Problem to solve:
The lines to reproduce from the material below are those from the one containing "lia. by apply HF." through the one containing "rewrite Z.setbit_eq by", both included; write them out exactly and add nothing.

_ _ _ _

(** One bit on the way to [i] is set to what it is for [F2]. *)
Lemma wf_bit tp L idp A U G G' E Fr pend l p x b :
  wf tp L idp A U G E Fr pend -> A !! (l, anc l i) = Some p -> mem idp !! p = Some x -> 0 <= l ->
  (forall j, j <> l -> G' j = G j) -> (forall k, k <> i -> k ∈ G' l <-> k ∈ G l) -> (forall j, G' j ⊆ dom U) ->
  0 <= b < two32 -> (forall n, 0 <= n < 32 -> n <> digit l i -> Z.testbit b n = Z.testbit (bitmap x) n) ->
  (Z.testbit b (digit l i) = true <-> full (G' l) (l - 1) (anc (l - 1) i)) ->
  wf tp L (put idp p (set_bitmap x b)) A U G' E Fr pend.
Proof.
  intros W Hp Hx Hl Hj Hk Hd Hb Hn Hi. destruct (w_nodes W _ _ _ Hp) as (x0 & Hx0 & Hok). simplify_eq.
  apply (wf_put _ l (anc l i) p _ U G' E W Hp); [| |intros c; apply (w_par W (-1) c); lia|done].
  - destruct Hok as [H1 H2 H3 H4 [H5 H6]]. constructor; simpl; try done. split; [done|]. intros n Hn'.
    destruct (decide (n = digit l i)) as [->|Hne].
    + rewrite digit_spec by done. done.
    + rewrite Hn, H6 by done. symmetry. apply (full_agree _ _ _ _ i Hk). rewrite <- digit_spec by done. lia.
  - intros l' q' a y Ha Hne Hy. apply (node_ok_ext _ _ _ _ _ _ _ _ _ _ _ Hy); [done| |done].
    intros n Hn'. destruct (decide (l' = l)) as [->|Hll]; [|by rewrite Hj].
    apply (full_agree _ _ _ _ i Hk). intros He. apply Hne. f_equal.
    rewrite (anc_pred l i), He by done. dlia.
Qed.

Hypothesis Hin : i ∈ F'.

Lemma mark_full_spec k fuel tp L idp A U E Fr pend pa p l :
  wf tp L idp A U (upto (l + 1) F' F) E Fr pend -> F' ⊆ dom U -> F ⊆ dom U -> A !! (l, anc l i) = Some p ->
  path_ok A L pa 0 i -> 0 <= l -> L - l = Z.of_nat k -> (k < fuel)%nat ->
  exists idp', mark_full_loop fuel idp pa p l (anc (l - 1) i) = Some idp' /\
    wf tp L idp' A U (upto 7 F' F) E Fr pend /\ top idp' = top idp /\ layers idp' = layers idp.
Proof.
  revert fuel idp p l. induction k as [|k IH]; intros fuel idp p l W HU HU' Hp Hpath Hl HL Hfuel.
  { apply (w_range W) in Hp. lia. }
  destruct fuel as [|fuel]; [lia|]. simpl. destruct (w_nodes W _ _ _ Hp) as (x & Hx & Hok). rewrite Hx. simpl.
  pose proof (n_bits _ _ _ _ _ _ _ Hok) as Hb. rewrite upto_lt in Hb by lia. pose proof (bits_full _ _ _ _ Hl Hb) as Hbf.
  pose proof (w_L W) as HL6. destruct (Z.eqb_spec (bitmap x) IDR_FULL) as [Hfull|Hnot].
  - apply Hbf in Hfull. destruct (decide (l + 1 = L)) as [Hlast|Hlast].
    + rewrite Hlast. destruct Hpath as [-> _]. simpl. exists idp. split_and!; try done.
      apply (wf_refull _ _ _ _ _ _ _ _ _ _ W); [by apply upto_dom|]. intros l' q a n Ha Hl' _.
      by rewrite !upto_lt by lia.
    + destruct (proj2 Hpath (l + 1) ltac:(lia)) as (p' & -> & Hp'). simpl.
      destruct (w_nodes W _ _ _ Hp') as (x' & Hx' & Hok'). rewrite Hx'. simpl.
      assert (Z.shiftr (anc (l - 1) i) IDR_BITS = anc (l + 1 - 1) i) as ->.
      { replace (l + 1 - 1) with l by lia. unfold anc, IDR_BITS. rewrite Z.shiftr_shiftr by lia. f_equal. lia. }
      assert (Z.land (anc (l + 1 - 1) i) IDR_MASK = digit (l + 1) i) as ->.
      { rewrite <- digit_code by lia. unfold anc, IDR_BITS. do 2 f_equal. lia. }
      pose proof (n_bits _ _ _ _ _ _ _ Hok') as [Hb' _]. pose proof (digit_range (l + 1) i).
      destruct (IH fuel (put idp p' (set_bitmap x' (Z.setbit (bitmap x') (digit (l + 1) i)))) p' (l + 1)) as (idp' & -> & W' & Ht & HL');
        try done; try lia; [|by exists idp'].
      apply (wf_bit _ _ _ _ _ (upto (l + 1) F' F) _ _ _ _ (l + 1) p' x'); try done; try lia.
      * intros j Hj. destruct (decide (j < l + 1)); [by rewrite !upto_lt by lia|by rewrite !upto_ge by lia].
      * intros j Hj. rewrite upto_lt, upto_ge by lia. by apply HF.
      * by apply upto_dom.
      * by apply setbit_range.
      * intros n Hn Hne. by rewrite Z.setbit_neq by lia.
      * rewrite Z.setbit_eq by lia. split; [intros _|done]. rewrite upto_lt by lia. by replace (l + 1 - 1) with l by lia.
  - exists idp. split_and!; try done. apply (wf_refull _ _ _ _ _ _ _ _ _ _ W); [by apply upto_dom|]. intros l' q a n Ha Hl' Hn.
    destruct (decide (l' < l + 1)); [by rewrite !upto_lt by lia|].
    rewrite upto_lt, upto_ge by lia. destruct (decide (anc (l' - 1) i = 32 * q + n)) as [He|Hne]; [|by apply (full_agree _ _ _ _ i HF)].
    rewrite <- He. split; intros Hf; exfalso; apply Hnot, Hbf; apply (full_down F' l (l' - 1)); try lia; try done.
    intros j Hj. destruct (decide (j = i)) as [->|]; [done|]. apply HF; [done|]. by apply Hf.
Qed.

_ _ _ _

Answer to the exercise:
      * intros j Hj. rewrite upto_lt, upto_ge by lia. by apply HF.
      * by apply upto_dom.
      * by apply setbit_range.
      * intros n Hn Hne. by rewrite Z.setbit_neq by lia.
      * rewrite Z.setbit_eq by lia. split; [intros _|done]. rewrite upto_lt by lia. by replace (l + 1 - 1) with l by lia.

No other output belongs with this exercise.